After locating the line that contains "pose proof join_first" in the data below, set down exactly that line and each one after it through the line that contains "intros L1 L2 Hne. unfold fd_list_move_end.", and nothing more.

** Opening SOURCE DATA block **

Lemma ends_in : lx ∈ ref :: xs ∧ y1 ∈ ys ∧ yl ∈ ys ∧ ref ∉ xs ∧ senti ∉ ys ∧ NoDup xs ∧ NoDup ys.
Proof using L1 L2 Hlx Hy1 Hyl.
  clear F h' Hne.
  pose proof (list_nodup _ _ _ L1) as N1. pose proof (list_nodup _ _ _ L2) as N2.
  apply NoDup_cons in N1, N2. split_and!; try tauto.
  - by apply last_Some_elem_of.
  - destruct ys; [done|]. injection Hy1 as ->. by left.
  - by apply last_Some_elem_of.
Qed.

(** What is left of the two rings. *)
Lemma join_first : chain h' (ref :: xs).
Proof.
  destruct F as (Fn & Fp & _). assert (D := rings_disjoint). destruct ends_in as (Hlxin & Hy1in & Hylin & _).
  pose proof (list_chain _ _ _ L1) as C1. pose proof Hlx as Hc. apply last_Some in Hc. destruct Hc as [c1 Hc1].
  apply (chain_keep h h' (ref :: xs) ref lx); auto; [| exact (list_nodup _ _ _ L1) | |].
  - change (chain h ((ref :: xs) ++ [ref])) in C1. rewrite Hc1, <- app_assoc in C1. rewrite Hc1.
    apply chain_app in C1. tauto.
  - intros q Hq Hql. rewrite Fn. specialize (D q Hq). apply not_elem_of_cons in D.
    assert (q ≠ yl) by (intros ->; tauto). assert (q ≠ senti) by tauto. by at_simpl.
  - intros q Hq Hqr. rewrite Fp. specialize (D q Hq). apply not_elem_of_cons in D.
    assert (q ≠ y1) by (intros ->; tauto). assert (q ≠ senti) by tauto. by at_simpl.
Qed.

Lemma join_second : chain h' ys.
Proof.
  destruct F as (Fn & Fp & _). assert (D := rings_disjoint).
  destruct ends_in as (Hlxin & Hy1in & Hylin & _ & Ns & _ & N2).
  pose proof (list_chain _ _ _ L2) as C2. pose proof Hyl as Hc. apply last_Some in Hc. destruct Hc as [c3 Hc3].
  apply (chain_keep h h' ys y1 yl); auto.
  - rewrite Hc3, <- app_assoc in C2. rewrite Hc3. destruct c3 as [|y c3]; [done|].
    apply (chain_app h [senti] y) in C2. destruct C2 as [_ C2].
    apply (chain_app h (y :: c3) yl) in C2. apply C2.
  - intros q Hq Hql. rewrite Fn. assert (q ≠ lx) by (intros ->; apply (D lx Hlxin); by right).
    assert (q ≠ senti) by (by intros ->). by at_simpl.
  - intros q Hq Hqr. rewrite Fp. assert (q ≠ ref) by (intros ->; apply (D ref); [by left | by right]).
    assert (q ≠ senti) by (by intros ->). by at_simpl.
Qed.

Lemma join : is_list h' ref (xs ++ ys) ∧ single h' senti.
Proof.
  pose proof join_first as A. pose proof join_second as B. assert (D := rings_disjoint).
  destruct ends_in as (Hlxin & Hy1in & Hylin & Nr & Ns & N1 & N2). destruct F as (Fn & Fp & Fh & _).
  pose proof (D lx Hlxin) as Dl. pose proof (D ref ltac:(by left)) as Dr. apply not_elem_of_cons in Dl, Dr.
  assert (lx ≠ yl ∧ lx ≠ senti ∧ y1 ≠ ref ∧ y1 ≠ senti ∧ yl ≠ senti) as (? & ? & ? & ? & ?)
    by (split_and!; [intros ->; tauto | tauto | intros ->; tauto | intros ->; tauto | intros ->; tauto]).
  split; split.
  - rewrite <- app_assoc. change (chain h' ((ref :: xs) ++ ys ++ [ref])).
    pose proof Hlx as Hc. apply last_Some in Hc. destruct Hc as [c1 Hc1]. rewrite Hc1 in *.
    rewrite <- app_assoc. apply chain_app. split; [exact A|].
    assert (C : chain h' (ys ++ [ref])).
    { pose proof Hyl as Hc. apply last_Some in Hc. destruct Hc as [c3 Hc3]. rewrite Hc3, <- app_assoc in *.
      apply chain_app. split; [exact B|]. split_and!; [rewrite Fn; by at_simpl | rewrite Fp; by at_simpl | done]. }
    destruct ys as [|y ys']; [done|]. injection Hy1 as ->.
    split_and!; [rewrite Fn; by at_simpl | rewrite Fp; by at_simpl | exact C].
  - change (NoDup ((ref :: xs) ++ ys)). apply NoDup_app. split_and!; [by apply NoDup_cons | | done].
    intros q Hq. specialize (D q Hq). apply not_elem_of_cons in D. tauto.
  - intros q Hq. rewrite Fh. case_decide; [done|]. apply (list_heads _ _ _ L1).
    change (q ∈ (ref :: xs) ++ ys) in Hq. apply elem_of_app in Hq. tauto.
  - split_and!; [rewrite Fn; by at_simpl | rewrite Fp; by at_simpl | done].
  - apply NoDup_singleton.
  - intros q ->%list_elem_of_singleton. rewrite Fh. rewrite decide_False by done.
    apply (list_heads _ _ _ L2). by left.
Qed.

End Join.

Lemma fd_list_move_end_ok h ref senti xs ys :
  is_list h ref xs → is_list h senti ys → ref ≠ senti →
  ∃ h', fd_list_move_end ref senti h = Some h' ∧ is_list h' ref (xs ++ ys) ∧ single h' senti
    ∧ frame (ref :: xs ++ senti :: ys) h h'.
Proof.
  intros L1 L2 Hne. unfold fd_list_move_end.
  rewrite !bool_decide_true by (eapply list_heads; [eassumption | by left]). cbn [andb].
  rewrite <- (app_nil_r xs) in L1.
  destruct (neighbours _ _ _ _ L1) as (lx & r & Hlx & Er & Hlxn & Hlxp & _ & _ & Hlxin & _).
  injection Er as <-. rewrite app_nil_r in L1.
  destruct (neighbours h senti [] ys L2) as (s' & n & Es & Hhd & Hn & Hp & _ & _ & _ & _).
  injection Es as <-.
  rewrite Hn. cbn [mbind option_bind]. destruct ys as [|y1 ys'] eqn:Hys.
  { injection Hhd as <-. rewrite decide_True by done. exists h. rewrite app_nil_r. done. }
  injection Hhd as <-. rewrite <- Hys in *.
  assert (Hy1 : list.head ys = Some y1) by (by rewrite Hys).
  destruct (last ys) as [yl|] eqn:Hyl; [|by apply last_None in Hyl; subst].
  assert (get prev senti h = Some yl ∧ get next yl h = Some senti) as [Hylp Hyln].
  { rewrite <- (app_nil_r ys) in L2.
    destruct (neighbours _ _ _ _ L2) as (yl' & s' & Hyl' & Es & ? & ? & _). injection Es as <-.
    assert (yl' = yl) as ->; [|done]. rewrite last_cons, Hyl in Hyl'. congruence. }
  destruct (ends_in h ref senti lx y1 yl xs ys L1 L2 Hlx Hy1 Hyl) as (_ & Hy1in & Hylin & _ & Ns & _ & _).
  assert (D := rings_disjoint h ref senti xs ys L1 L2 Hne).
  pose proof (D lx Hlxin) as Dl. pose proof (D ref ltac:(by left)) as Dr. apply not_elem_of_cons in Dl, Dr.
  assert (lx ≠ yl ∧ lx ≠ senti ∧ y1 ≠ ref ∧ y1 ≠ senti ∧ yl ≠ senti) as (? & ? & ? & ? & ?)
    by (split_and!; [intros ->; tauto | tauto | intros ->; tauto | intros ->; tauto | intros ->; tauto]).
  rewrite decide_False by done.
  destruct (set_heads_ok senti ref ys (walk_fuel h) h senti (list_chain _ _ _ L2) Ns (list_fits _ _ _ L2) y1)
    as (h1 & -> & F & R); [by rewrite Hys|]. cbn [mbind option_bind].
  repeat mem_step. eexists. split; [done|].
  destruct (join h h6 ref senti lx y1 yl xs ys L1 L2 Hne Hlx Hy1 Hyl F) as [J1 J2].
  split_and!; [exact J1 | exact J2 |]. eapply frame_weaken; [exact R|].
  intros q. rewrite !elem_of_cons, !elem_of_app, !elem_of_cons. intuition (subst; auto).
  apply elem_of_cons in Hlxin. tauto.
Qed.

** Closing SOURCE DATA block **

# ANSWER SPACE:
  pose proof join_first as A. pose proof join_second as B. assert (D := rings_disjoint).
  destruct ends_in as (Hlxin & Hy1in & Hylin & Nr & Ns & N1 & N2). destruct F as (Fn & Fp & Fh & _).
  pose proof (D lx Hlxin) as Dl. pose proof (D ref ltac:(by left)) as Dr. apply not_elem_of_cons in Dl, Dr.
  assert (lx ≠ yl ∧ lx ≠ senti ∧ y1 ≠ ref ∧ y1 ≠ senti ∧ yl ≠ senti) as (? & ? & ? & ? & ?)
    by (split_and!; [intros ->; tauto | tauto | intros ->; tauto | intros ->; tauto | intros ->; tauto]).
  split; split.
  - rewrite <- app_assoc. change (chain h' ((ref :: xs) ++ ys ++ [ref])).
    pose proof Hlx as Hc. apply last_Some in Hc. destruct Hc as [c1 Hc1]. rewrite Hc1 in *.
    rewrite <- app_assoc. apply chain_app. split; [exact A|].
    assert (C : chain h' (ys ++ [ref])).
    { pose proof Hyl as Hc. apply last_Some in Hc. destruct Hc as [c3 Hc3]. rewrite Hc3, <- app_assoc in *.
      apply chain_app. split; [exact B|]. split_and!; [rewrite Fn; by at_simpl | rewrite Fp; by at_simpl | done]. }
    destruct ys as [|y ys']; [done|]. injection Hy1 as ->.
    split_and!; [rewrite Fn; by at_simpl | rewrite Fp; by at_simpl | exact C].
  - change (NoDup ((ref :: xs) ++ ys)). apply NoDup_app. split_and!; [by apply NoDup_cons | | done].
    intros q Hq. specialize (D q Hq). apply not_elem_of_cons in D. tauto.
  - intros q Hq. rewrite Fh. case_decide; [done|]. apply (list_heads _ _ _ L1).
    change (q ∈ (ref :: xs) ++ ys) in Hq. apply elem_of_app in Hq. tauto.
  - split_and!; [rewrite Fn; by at_simpl | rewrite Fp; by at_simpl | done].
  - apply NoDup_singleton.
  - intros q ->%list_elem_of_singleton. rewrite Fh. rewrite decide_False by done.
    apply (list_heads _ _ _ L2). by left.
Qed.

End Join.

Lemma fd_list_move_end_ok h ref senti xs ys :
  is_list h ref xs → is_list h senti ys → ref ≠ senti →
  ∃ h', fd_list_move_end ref senti h = Some h' ∧ is_list h' ref (xs ++ ys) ∧ single h' senti
    ∧ frame (ref :: xs ++ senti :: ys) h h'.
Proof.
  intros L1 L2 Hne. unfold fd_list_move_end.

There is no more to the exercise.